» Materials provided:
(* ===== verification/_CoqProject ===== *)
-Q . S2P
Prelude.v
RateLimit.v
GoStrings.v
Relocate.v
Glob.v
Policy.v
Taxonomy.v
Tasks.v
Disk.v
TaskQueue.v
TaskCodecRef.v
QueueSafety.v
QueueTheorems.v
Schedule.v
MediaPaths.v
MediaVerify.v
MediaSafety.v
SigKeys.v
SigVerify.v
Password.v
Auth.v
AuthSafety.v
AuthSessions.v
Trust.v
SigSafety.v
MediaRegister.v
MediaGate.v
StoreMeta.v
MediaWrite.v
StoreGC.v
StoreSafety.v
Prune.v
PruneSafety.v
Preflight.v
Transfer.v
TransferSafety.v
Browse.v
BrowseTheorems.v
Remotes.v
Promote.v
PromoteSafety.v
MediaImport.v
ImportSafety.v
Publish.v
Sync.v
SyncSafety.v
SyncTheorems.v
Plan.v
PlanTheorems.v
PlanRuns.v
BlobFetch.v
FilePaths.v
OsRoot.v
OsRootFacts.v
Extract.v
ExtractSafety.v
Pack.v
PackRoundtrip.v
FileServer.v
FileSetToy.v
FileServerSafety.v
PackTheorems.v
FileServerTheorems.v
FileSets.v
OciPlan.v
OciLayout.v
OciExport.v
OciImport.v
OciRoundtrip.v
OciTheorems.v
OciCases.v
ConfigValues.v
ConfigPaths.v
Config.v
ConfigTheorems.v
MediaLog.v
ServerTls.v
ServerTlsFacts.v
ServerTlsTheorems.v
Egress.v
(** [inv_ok] turns every successful bind of the context into the equations of
    its parts. *)
Ltac inv_ok :=
  repeat match goal with
  | H : _ ≫= _ = Ok _ |- _ => apply res_bind_Ok in H as (? & ? & H)
  | H : wrap_err _ _ = Ok _ |- _ => rewrite wrap_err_Ok in H
  | H : Ok _ = Ok _ |- _ => injection H as H; subst
  | H : Err _ = Ok _ |- _ => discriminate H
  | H : Ok _ = Err _ |- _ => discriminate H
  end.

(** [case_bools] splits on every boolean conditional of the goal and of the
    hypotheses, keeping the equation. *)
Ltac case_bool :=
  match goal with
  | |- context [ if ?b then _ else _ ] =>
      match type of b with bool => destruct b eqn:? end
  | H : context [ if ?b then _ else _ ] |- _ =>
      match type of b with bool => destruct b eqn:? end
  end.
Ltac case_bools := repeat (case_bool; simplify_eq/=).

(** Boolean equations to propositions. *)
Lemma orb_false_iff_2 b1 b2 : b1 || b2 = false ↔ b1 = false ∧ b2 = false.
Proof. destruct b1, b2; naive_solver. Qed.

Ltac bools_to_props :=
  repeat match goal with
  | H : _ && _ = true |- _ => apply andb_true_iff in H as [? ?]
  | H : _ || _ = false |- _ => apply orb_false_iff_2 in H as [? ?]
  | H : _ || _ = true |- _ => apply orb_true_iff in H
  | H : negb _ = true |- _ => apply negb_true_iff in H
  | H : negb _ = false |- _ => apply negb_false_iff in H
  | H : bool_decide _ = true |- _ => apply bool_decide_eq_true in H
  | H : bool_decide _ = false |- _ => apply bool_decide_eq_false in H
  | H : String.eqb _ _ = true |- _ => apply String.eqb_eq in H
  | H : String.eqb _ _ = false |- _ => apply String.eqb_neq in H
  | H : Z.ltb _ _ = true |- _ => apply Z.ltb_lt in H
  | H : Z.ltb _ _ = false |- _ => apply Z.ltb_ge in H
  | H : Z.leb _ _ = true |- _ => apply Z.leb_le in H
  | H : Z.leb _ _ = false |- _ => apply Z.leb_gt in H
  end.
(** The table stays well formed. Whatever is asked and recorded, in any order, from any
    origins and at any instants, it keeps at most [failureOrigins] origins, each with a
    budget between nothing and [failureBurst]. *)
Theorem limiter_well_formed (calls : list (bool * string * Z)) :
  limiter_ok (fold_left (λ l '(failed, o, now), if failed : bool then (limiter_record o now l).2 else (limiter_allowed o now l).2) calls ∅).
Proof.
  assert (∀ l, limiter_ok l → limiter_ok (fold_left (λ l '(failed, o, now), if failed : bool then (limiter_record o now l).2 else (limiter_allowed o now l).2) calls l)) as Hall.
  { induction calls as [|[[[] o] now] calls IH]; intros l Hl; [done|..]; cbn [fold_left]; apply IH; [by apply record_ok|by apply allowed_ok]. }
  apply Hall. split; [apply map_Forall_empty|]. unfold failureOrigins. rewrite map_size_empty. lia.
Qed.

(** * The bound on failures *)

(** Refill and spending as exact arithmetic, up to the rounding. *)
Definition slack : Q := pow2 (-47).
Lemma slack_value : slack == 1 # 140737488355328.
Proof. done. Qed.
Lemma pow2_53 : pow2 (-53) == 1 # 9007199254740992.
Proof. done. Qed.
Lemma refill_bound elapsed r :
  (0 < elapsed)%Z → 0 <= r <= failureBurst → refill elapsed r <= r + inject_Z elapsed / inject_Z failureRefill + slack.
Proof.
  intros He Hr. pose proof (refill_range elapsed r (proj1 Hr)) as [_ Hmax]. unfold refill in *.
  change (inject_Z failureRefill) with 30000000000 in *. unfold failureBurst in *.
  assert (0 < inject_Z elapsed) as Hp by (change 0 with (inject_Z 0); by rewrite <-Zlt_Qlt).
  set (e := inject_Z elapsed) in *. pose proof (round64_error e (Qlt_le_weak _ _ Hp)) as [H1 _].
  rewrite pow2_53 in H1. set (e' := round64 e) in *. assert (0 <= e') as He' by apply round64_nonneg.
  assert (e / 30000000000 == e * (1 # 30000000000)) as -> by (by unfold Qdiv).
  assert (e' / 30000000000 == e' * (1 # 30000000000)) as Ed by (by unfold Qdiv). set (q := e' / 30000000000) in *.
  pose proof (round64_error q ltac:(lra)) as [H2 _]. rewrite pow2_53 in H2. set (y := round64 q) in *.
  assert (0 <= y) as Hy by apply round64_nonneg. pose proof (round64_error (r + y) ltac:(lra)) as [H3 _]. rewrite pow2_53 in H3.
  set (s := round64 (r + y)) in *. rewrite slack_value.
  destruct (Qlt_le_dec (e * (1 # 30000000000)) 10) as [Hx|Hx]; [|lra].
  destruct (Qltb 10 s) eqn:E; [apply Qltb_spec in E|]; lra.
Qed.
Lemma refresh_bound now b :
  (fb_updated b <= now)%Z → in_budget b →
  fb_remaining (refreshLocked now b) <= fb_remaining b + inject_Z (now - fb_updated b) / inject_Z failureRefill + slack.
Proof.
  intros Hu Hb. unfold refreshLocked. cbn [fb_remaining]. change (inject_Z failureRefill) with 30000000000.
  pose proof (Z2Q_nonneg (now - fb_updated b) ltac:(lia)) as Hn. unfold Qdiv. change (/ 30000000000) with (1 # 30000000000).
  assert (0 <= slack) as Hs by (apply Qlt_le_weak, pow2_pos). destruct (Z.ltb_spec 0 (time_sub now (fb_updated b))) as [Hlt|Hlt]; [|lra].
  pose proof (refill_bound _ _ Hlt Hb) as Hr. change (inject_Z failureRefill) with 30000000000 in Hr. unfold Qdiv in Hr. change (/ 30000000000) with (1 # 30000000000) in Hr.
  assert (inject_Z (time_sub now (fb_updated b)) <= inject_Z (now - fb_updated b)) as Hm.
  { rewrite <-Zle_Qle. unfold time_sub, int64_min, int64_max in *. lia. }
  lra.
Qed.
Lemma refresh_keeps_one now b : 1 <= fb_remaining b → 1 <= fb_remaining (refreshLocked now b).
Proof.
  intros Hb. unfold refreshLocked. cbn. destruct (_ <? _)%Z; [|done]. unfold refill. destruct (Qltb _ _); [unfold failureBurst; lra|].
  apply (round64_ge 1); [lia|]. change (inject_Z 1) with 1. pose proof (periods_nonneg (time_sub now (fb_updated b))). lra.
Qed.
Lemma spend_bound r : 1 <= r <= failureBurst → spend r <= r - 1 + slack.
Proof.
  intros Hr. unfold spend, failureBurst in *. destruct (Qltb (r - 1) 0) eqn:E; [apply Qltb_spec in E; lra|].
  pose proof (round64_error (r - 1) ltac:(lra)) as [H _]. rewrite pow2_53 in H. rewrite slack_value. lra.
Qed.

(** One attempt as a surface makes it ([authenticateAudited], the login form): the gate,
    then the verification, then the failure recorded. *)
Record attempt := mkAttempt { at_origin : string; at_check : Z; at_record : Z; at_valid : bool }.
Definition attempt_step (a : attempt) (l : failureLimiter) : bool * failureLimiter :=
  let '(ok, l) := limiter_allowed (at_origin a) (at_check a) l in
  if ok && negb (at_valid a) then (true, (limiter_record (at_origin a) (at_record a) l).2) else (false, l).
(** The failed verifications an origin obtained over a sequence of attempts. *)
Fixpoint failures (o : string) (tr : list attempt) (l : failureLimiter) : nat :=
  match tr with
  | [] => 0
  | a :: tr =>
      let '(failed, l) := attempt_step a l in
      (if failed && String.eqb (at_origin a) o then 1 else 0) + failures o tr l
  end%nat.
(** Clocks that do not go back. *)
Fixpoint ordered (t0 : Z) (tr : list attempt) (t1 : Z) : Prop :=
  match tr with
  | [] => (t0 <= t1)%Z
  | a :: tr => (t0 <= at_check a <= at_record a)%Z ∧ ordered (at_record a) tr t1
  end.
Lemma ordered_le t0 tr t1 : ordered t0 tr t1 → (t0 <= t1)%Z.
Proof. revert t0. induction tr as [|a tr IH]; intros t0 H; cbn in H; [done|]. destruct H as [? H]. apply IH in H. lia. Qed.

(** What an origin may still fail until [t1]. *)
Definition credit (o : string) (t0 t1 : Z) (l : failureLimiter) : Q :=
  match l !! o with
  | None => failureBurst + inject_Z (t1 - t0) / inject_Z failureRefill
  | Some b => fb_remaining b + inject_Z (t1 - fb_updated b) / inject_Z failureRefill
  end.
(** The table is within a set of origins small enough never to be swept, and no bucket
    is dated in the future. *)
Record tracked (S : gset string) (t0 : Z) (l : failureLimiter) : Prop := {
  tk_dom : dom l ⊆ S;
  tk_budget : map_Forall (λ _, in_budget) l;
  tk_past : map_Forall (λ _ b, (fb_updated b <= t0)%Z) l }.
Lemma not_swept S t0 l o now : tracked S t0 l → (size S ≤ failureOrigins)%nat → o ∈ S → l !! o = None → sweepLocked now l = l.
Proof.
  intros [Hd _ _] HS Ho Hl. unfold sweepLocked. destruct (decide _) as [|Hn]; [done|]. exfalso. apply Hn.
  rewrite <-size_dom. apply (Nat.lt_le_trans _ (size S)); [|done]. apply subset_size. split; [done|]. intros Hsub.
  apply Hsub, elem_of_dom in Ho. rewrite Hl in Ho. by destruct Ho.
Qed.
Lemma tracked_insert S t0 t1 l o b :
  tracked S t0 l → (t0 <= t1)%Z → o ∈ S → in_budget b → (fb_updated b <= t1)%Z → tracked S t1 (<[o := b]> l).
Proof.
  intros [Hd Hb Hp] Ht Ho Hb' Hu. split.
  - rewrite dom_insert. set_solver.
  - by apply map_Forall_insert_2.
  - apply map_Forall_insert_2; [done|]. intros o' b' E. specialize (Hp o' b' E). cbn in Hp. lia.
Qed.
Lemma tracked_later S t0 t1 l : tracked S t0 l → (t0 <= t1)%Z → tracked S t1 l.
Proof. intros [Hd Hb Hp] Ht. split; [done|done|]. intros o' b' E. specialize (Hp o' b' E). cbn in Hp. lia. Qed.
Ltac refill_lra :=
  repeat match goal with
  | H : context [inject_Z (_ - _)] |- _ => rewrite inject_Z_sub in H
  | |- context [inject_Z (_ - _)] => rewrite inject_Z_sub
  end;
  change (inject_Z failureRefill) with 30000000000 in *; unfold Qdiv, failureBurst in *; change (/ 30000000000) with (1 # 30000000000) in *; lra.
Lemma slack_pos : 0 < slack.
Proof. apply pow2_pos. Qed.
Lemma credit_later o t0 t t1 l : (t0 <= t)%Z → credit o t t1 l <= credit o t0 t1 l.
Proof. intros Ht. rewrite Zle_Qle in Ht. unfold credit. destruct (l !! o); refill_lra. Qed.
Lemma credit_insert_ne o o' t0 t1 l b : o ≠ o' → credit o t0 t1 (<[o' := b]> l) = credit o t0 t1 l.
Proof. intros. unfold credit. by rewrite lookup_insert_ne. Qed.
Lemma credit_insert o t0 t1 l b : credit o t0 t1 (<[o := b]> l) = fb_remaining b + inject_Z (t1 - fb_updated b) / inject_Z failureRefill.
Proof. unfold credit. by rewrite lookup_insert_eq. Qed.

(** The gate spends nothing. *)
Lemma allowed_credit S t0 t1 o o' now l ok l' :
  tracked S t0 l → o' ∈ S → (t0 <= now)%Z → limiter_allowed o' now l = (ok, l') →
  tracked S now l' ∧ credit o now t1 l' <= credit o t0 t1 l + slack ∧
  (ok = true → ∀ b, l' !! o' = Some b → 1 <= fb_remaining b).
Proof.
  intros Ht Ho Hn E. pose proof slack_pos. unfold limiter_allowed in E. destruct (l !! o') as [b|] eqn:Eb.
  - injection E as <- <-. pose proof (tk_budget _ _ _ Ht _ _ Eb) as Hb. pose proof (tk_past _ _ _ Ht _ _ Eb) as Hp. cbn in Hp.
    split; [|split].
    + apply (tracked_insert S t0); [done..|by apply refresh_in_budget|done].
    + destruct (decide (o = o')) as [->|Hne].
      * rewrite credit_insert. unfold credit. rewrite Eb. pose proof (refresh_bound now b ltac:(lia) Hb). cbn [fb_updated refreshLocked]. refill_lra.
      * rewrite credit_insert_ne by done. pose proof (credit_later o t0 now t1 l Hn). lra.
    + rewrite lookup_insert_eq. intros Hok b' [= <-]. by apply Qle_bool_iff in Hok.
  - injection E as <- <-. split; [by apply (tracked_later S t0)|]. pose proof (credit_later o t0 now t1 l Hn). split; [lra|]. congruence.
Qed.
(** A failure spends one. *)
Lemma record_credit S t0 t1 o o' now l :
  tracked S t0 l → (size S ≤ failureOrigins)%nat → o' ∈ S → (t0 <= now <= t1)%Z → (∀ b, l !! o' = Some b → 1 <= fb_remaining b) →
  tracked S now (limiter_record o' now l).2 ∧
  (if String.eqb o' o then 1 else 0) + credit o now t1 (limiter_record o' now l).2 <= credit o t0 t1 l + 3 * slack.
Proof.
  intros Ht HS Ho [Hn Hn1] H1. pose proof slack_pos.
  assert (∃ b, in_budget b ∧ (fb_updated b <= now)%Z ∧ 1 <= fb_remaining b ∧
    (limiter_record o' now l).2 = <[o' := mkBucket (spend (fb_remaining (refreshLocked now b))) now]> l ∧
    credit o' now t1 (<[o' := b]> l) <= credit o' t0 t1 l) as (b & Hb & Hu & Hone & -> & Hc).
  { unfold limiter_record. destruct (l !! o') as [b|] eqn:Eb.
    - exists b. split; [by apply (tk_budget _ _ _ Ht o')|]. pose proof (tk_past _ _ _ Ht _ _ Eb) as Hp. cbn in Hp. split; [lia|]. split; [by apply H1|].
      split; [done|]. rewrite credit_insert. unfold credit. rewrite Eb. apply Qle_refl.
    - rewrite (not_swept S t0 l o' now) by done. exists (mkBucket failureBurst now). unfold in_budget. cbn [fb_remaining fb_updated].
      split; [unfold failureBurst; lra|]. split; [lia|]. split; [unfold failureBurst; lra|]. split; [done|]. rewrite credit_insert. unfold credit. rewrite Eb.
      cbn [fb_remaining fb_updated]. rewrite Zle_Qle in Hn. refill_lra. }
  pose proof (refresh_in_budget now b Hb) as Hr. pose proof (refresh_keeps_one now b Hone) as Hk. split.
  - apply (tracked_insert S t0); [done..|by apply spend_range|done].
  - destruct (String.eqb_spec o' o) as [->|Hne].
    + rewrite credit_insert. cbn [fb_remaining fb_updated]. rewrite credit_insert in Hc.
      pose proof (spend_bound _ (conj Hk (proj2 Hr))). pose proof (refresh_bound now b Hu Hb). refill_lra.
    + rewrite credit_insert_ne by done. pose proof (credit_later o t0 now t1 l Hn). lra.
Qed.
Lemma attempt_credit S t0 t1 o a l failed l' :
  tracked S t0 l → (size S ≤ failureOrigins)%nat → at_origin a ∈ S → (t0 <= at_check a <= at_record a)%Z → (at_record a <= t1)%Z →
  attempt_step a l = (failed, l') →
  tracked S (at_record a) l' ∧
  (if failed && String.eqb (at_origin a) o then 1 else 0) + credit o (at_record a) t1 l' <= credit o t0 t1 l + 4 * slack.
Proof.
  intros Ht HS Ho [Hc Hr] H1 E. pose proof slack_pos. unfold attempt_step in E.
  destruct (limiter_allowed (at_origin a) (at_check a) l) as [ok l1] eqn:E1.
  destruct (allowed_credit S t0 t1 o _ _ _ _ _ Ht Ho Hc E1) as (Ht1 & Hc1 & Hok). destruct (ok && negb (at_valid a)) eqn:Eok.
  - injection E as <- <-. apply andb_true_iff in Eok as [-> _].
    destruct (record_credit S (at_check a) t1 o _ (at_record a) _ Ht1 HS Ho (conj Hr H1) (Hok eq_refl)) as [Ht2 Hc2]. split; [done|]. cbn [andb]. lra.
  - injection E as <- <-. split; [by apply (tracked_later S (at_check a))|]. cbn [andb]. pose proof (credit_later o (at_check a) (at_record a) t1 l1 Hr). lra.
Qed.
Lemma failures_credit S t1 o tr : (size S ≤ failureOrigins)%nat → ∀ t0 l, tracked S t0 l → Forall (λ a, at_origin a ∈ S) tr → ordered t0 tr t1 →
  inject_Z (Z.of_nat (failures o tr l)) <= credit o t0 t1 l + inject_Z (Z.of_nat (length tr)) * (4 * slack).
Proof.
  intros HS. induction tr as [|a tr IH]; intros t0 l Ht Hall Hord.
  - cbn [failures length]. change (inject_Z (Z.of_nat 0)) with 0. unfold credit. cbn in Hord. rewrite Zle_Qle in Hord. destruct (l !! o) as [b|] eqn:E; [|refill_lra].
    pose proof (tk_budget _ _ _ Ht _ _ E) as [Hb _]. pose proof (tk_past _ _ _ Ht _ _ E) as Hp. cbn in Hp. rewrite Zle_Qle in Hp. refill_lra.
  - cbn [ordered] in Hord. destruct Hord as [Hc Hord]. apply Forall_cons in Hall as [Ho Hall]. cbn [failures].
    destruct (attempt_step a l) as [failed l'] eqn:E. destruct (attempt_credit S t0 t1 o a l failed l' Ht HS Ho Hc (ordered_le _ _ _ Hord) E) as [Ht' Hs].
    specialize (IH _ _ Ht' Hall Hord). cbn [length]. rewrite Nat2Z.inj_add, !inject_Z_plus. rewrite Nat2Z.inj_succ, <-Z.add_1_l, inject_Z_plus.
    change (inject_Z 1) with 1. destruct (failed && _); [change (inject_Z (Z.of_nat 1)) with 1|change (inject_Z (Z.of_nat 0)) with 0]; lra.
Qed.
(* ===== verification/Relocate.v ===== *)
(** The relocation convention (internal/relocate/relocate.go): where an
    ingredient lands in the store and in every destination registry, as a pure
    function of its nominal reference. *)

From S2P Require Import Prelude GoStrings.

(** One constructor per [fmt.Errorf] of [splitRef]. *)
Inductive relocate_error :=
  | EmptyReference
  | URLScheme (ref : string)
  | IPv6Literal (ref : string)
  | DigestPinned (ref : string)
  | NoExplicitHost (ref : string)
  | TagCarried (ref : string)
  | EmptyPathComponent (ref : string)
  | MalformedPort (ref : string).

(** [dockerHubAliases]: the closed canonicalization list. *)
Definition dockerHubAliases : gmap string string :=
  {[ "index.docker.io" := "docker.io"; "registry-1.docker.io" := "docker.io" ]}.

(** The last step of [splitRef]: collapse the Docker Hub aliases. *)
Definition collapse_alias (host : string) : string :=
  default host (dockerHubAliases !! host).

Section relocate.
Context `{GoRuntime}.

(** The host half of [splitRef]: recognizable as a host, port in [_port]
    form, aliases collapsed. *)
Definition canonicalHost (ref host : string) : res relocate_error string :=
  let host := to_lower host in
  if negb (contains_byte host "." || contains_byte host ":")
     && negb (String.eqb host "localhost")
  then Err (NoExplicitHost ref) else
  match cut_byte ":" host with
  | Some (name, port) =>
      if String.eqb port "" || contains_byte port ":" then Err (MalformedPort ref) else
      if negb (all_bytes is_digit port) then Err (MalformedPort ref) else
      Ok (collapse_alias (name +:+ "_" +:+ port))
  | None => Ok (collapse_alias host)
  end.

Definition splitRef (ref : string) : res relocate_error (string * string) :=
  if String.eqb ref "" then Err EmptyReference else
  if contains_str ref "://" then Err (URLScheme ref) else
  if has_prefix ref "[" then Err (IPv6Literal ref) else
  if contains_byte ref "@" then Err (DigestPinned ref) else
  match cut_byte "/" ref with
  | None | Some ("", _) => Err (NoExplicitHost ref)
  | Some (host, repo) =>
      if contains_byte repo ":" then Err (TagCarried ref) else
      if String.eqb repo "" || has_prefix repo "/" || has_suffix repo "/"
         || contains_str repo "//"
      then Err (EmptyPathComponent ref) else
      host ← canonicalHost ref host;
      Ok (host, repo)
  end.

(** [Path]: the relocated repository path of a nominal reference. *)
Definition Path (nominalRef : string) : res relocate_error string :=
  '(host, repo) ← splitRef nominalRef;
  Ok (host +:+ "/" +:+ repo).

» Assignment: If a line in the records above holds the string "Some", copy it.

» Solution for this task:
  | Some b => fb_remaining b + inject_Z (t1 - fb_updated b) / inject_Z failureRefill
  (ok = true → ∀ b, l' !! o' = Some b → 1 <= fb_remaining b).
  tracked S t0 l → (size S ≤ failureOrigins)%nat → o' ∈ S → (t0 <= now <= t1)%Z → (∀ b, l !! o' = Some b → 1 <= fb_remaining b) →
  | Some (name, port) =>
  | None | Some ("", _) => Err (NoExplicitHost ref)
  | Some (host, repo) =>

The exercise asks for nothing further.